(** The LinkedIn link always gets a scheme: the [href] starts with
    ['http://'] or ['https://']. *)
Theorem linkedin_url_scheme (value : string) :
  starts_with "http://" (linkedin_url value) || starts_with "https://" (linkedin_url value) = true.
Proof.
  unfold linkedin_url.
  destruct (starts_with "http://" value) eqn:E1; cbn [negb andb]; [rewrite E1; reflexivity|].
  destruct (starts_with "https://" value) eqn:E2; cbn [negb andb]; [rewrite E2, orb_true_r; reflexivity|].
  destruct (starts_with "www." value).
  - rewrite (SheetIdProofs.starts_with_self "https://" value), orb_true_r; reflexivity.
  - change ("https://www." ^^ value) with ("https://" ^^ ("www." ^^ value)).
    rewrite (SheetIdProofs.starts_with_self "https://"), orb_true_r; reflexivity.
Qed.

End MdProofs.

(* ------------------------------------------------------------------ *)
Module GatewayMoreProofs.
Import PyStr Gateway.

(** What one [generate_content] call does to the gateway: the clients are
    untouched; Claude is called once when configured; OpenAI is called once
    exactly when it is configured and Claude gave no non-empty text (for any
    Claude failure, credit-related or not); and [credit_exhausted] ends up
    true exactly when Claude raised an error classified as a credit error. *)
Theorem generate_content_effects (g0 : gateway) (prompt : string)
    (c : claude_result) (o : openai_result) :
  let claude_text := match c with
                     | ClaudeContent (b :: _) => negb (String.eqb b EmptyString)
                     | _ => false end in
  fst (generate_content g0 prompt c o)
  = {| has_claude := has_claude g0; has_openai := has_openai g0;
       credit_exhausted :=
         has_claude g0 && match c with ClaudeError m st => is_credit_error m st | _ => false end;
       calls := calls g0
                ++ (if has_claude g0 then [(Claude, prompt)] else [])
                ++ (if has_openai g0 && negb (has_claude g0 && claude_text)
                    then [(OpenAI, prompt)] else []) |}.
Proof.
  cbv zeta.
  destruct g0 as [hc ho ce cs]; cbn [has_claude has_openai calls].
  unfold generate_content, use_openai, log_call, with_flag;
    cbn [has_claude has_openai credit_exhausted calls].
  destruct hc, ho; cbn [andb negb app]; rewrite ?app_nil_r;
    destruct c as [[|b bs]|m st]; cbv zeta;
    try destruct (String.eqb b EmptyString) eqn:Hb;
    try destruct (is_credit_error m st) eqn:Hk;
    destruct o as [t| |m']; try destruct (String.eqb t EmptyString);
    cbn [fst has_claude has_openai credit_exhausted calls andb negb];
    rewrite <- ?app_assoc; try reflexivity.
Qed.

Lemma use_openai_result (g : gateway) (prompt : string) (o : openai_result) :
  (forall t, snd (use_openai g prompt o) = Ok t -> t <> EmptyString) /\
  (forall m, snd (use_openai g prompt o) = Exn m -> starts_with "OpenAI API error: " m = true).
Proof.
  unfold use_openai; destruct o as [t| |m']; cbn [snd].
  - destruct (String.eqb_spec t EmptyString); cbn [snd]; split; intros x H; try discriminate H.
    + injection H as <-; reflexivity.
    + injection H as <-; assumption.
  - split; intros x H; [discriminate H|injection H as <-; reflexivity].
  - split; intros x H; [discriminate H|injection H as <-].
    exact (SheetIdProofs.starts_with_self "OpenAI API error: " m').
Qed.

# # # # # # #

→ **Work task**:
A word-for-word copy of all the entries above is required.

→ **Result**:
(** The LinkedIn link always gets a scheme: the [href] starts with
    ['http://'] or ['https://']. *)
Theorem linkedin_url_scheme (value : string) :
  starts_with "http://" (linkedin_url value) || starts_with "https://" (linkedin_url value) = true.
Proof.
  unfold linkedin_url.
  destruct (starts_with "http://" value) eqn:E1; cbn [negb andb]; [rewrite E1; reflexivity|].
  destruct (starts_with "https://" value) eqn:E2; cbn [negb andb]; [rewrite E2, orb_true_r; reflexivity|].
  destruct (starts_with "www." value).
  - rewrite (SheetIdProofs.starts_with_self "https://" value), orb_true_r; reflexivity.
  - change ("https://www." ^^ value) with ("https://" ^^ ("www." ^^ value)).
    rewrite (SheetIdProofs.starts_with_self "https://"), orb_true_r; reflexivity.
Qed.

End MdProofs.

(* ------------------------------------------------------------------ *)
Module GatewayMoreProofs.
Import PyStr Gateway.

(** What one [generate_content] call does to the gateway: the clients are
    untouched; Claude is called once when configured; OpenAI is called once
    exactly when it is configured and Claude gave no non-empty text (for any
    Claude failure, credit-related or not); and [credit_exhausted] ends up
    true exactly when Claude raised an error classified as a credit error. *)
Theorem generate_content_effects (g0 : gateway) (prompt : string)
    (c : claude_result) (o : openai_result) :
  let claude_text := match c with
                     | ClaudeContent (b :: _) => negb (String.eqb b EmptyString)
                     | _ => false end in
  fst (generate_content g0 prompt c o)
  = {| has_claude := has_claude g0; has_openai := has_openai g0;
       credit_exhausted :=
         has_claude g0 && match c with ClaudeError m st => is_credit_error m st | _ => false end;
       calls := calls g0
                ++ (if has_claude g0 then [(Claude, prompt)] else [])
                ++ (if has_openai g0 && negb (has_claude g0 && claude_text)
                    then [(OpenAI, prompt)] else []) |}.
Proof.
  cbv zeta.
  destruct g0 as [hc ho ce cs]; cbn [has_claude has_openai calls].
  unfold generate_content, use_openai, log_call, with_flag;
    cbn [has_claude has_openai credit_exhausted calls].
  destruct hc, ho; cbn [andb negb app]; rewrite ?app_nil_r;
    destruct c as [[|b bs]|m st]; cbv zeta;
    try destruct (String.eqb b EmptyString) eqn:Hb;
    try destruct (is_credit_error m st) eqn:Hk;
    destruct o as [t| |m']; try destruct (String.eqb t EmptyString);
    cbn [fst has_claude has_openai credit_exhausted calls andb negb];
    rewrite <- ?app_assoc; try reflexivity.
Qed.

Lemma use_openai_result (g : gateway) (prompt : string) (o : openai_result) :
  (forall t, snd (use_openai g prompt o) = Ok t -> t <> EmptyString) /\
  (forall m, snd (use_openai g prompt o) = Exn m -> starts_with "OpenAI API error: " m = true).
Proof.
  unfold use_openai; destruct o as [t| |m']; cbn [snd].
  - destruct (String.eqb_spec t EmptyString); cbn [snd]; split; intros x H; try discriminate H.
    + injection H as <-; reflexivity.
    + injection H as <-; assumption.
  - split; intros x H; [discriminate H|injection H as <-; reflexivity].
  - split; intros x H; [discriminate H|injection H as <-].
    exact (SheetIdProofs.starts_with_self "OpenAI API error: " m').
Qed.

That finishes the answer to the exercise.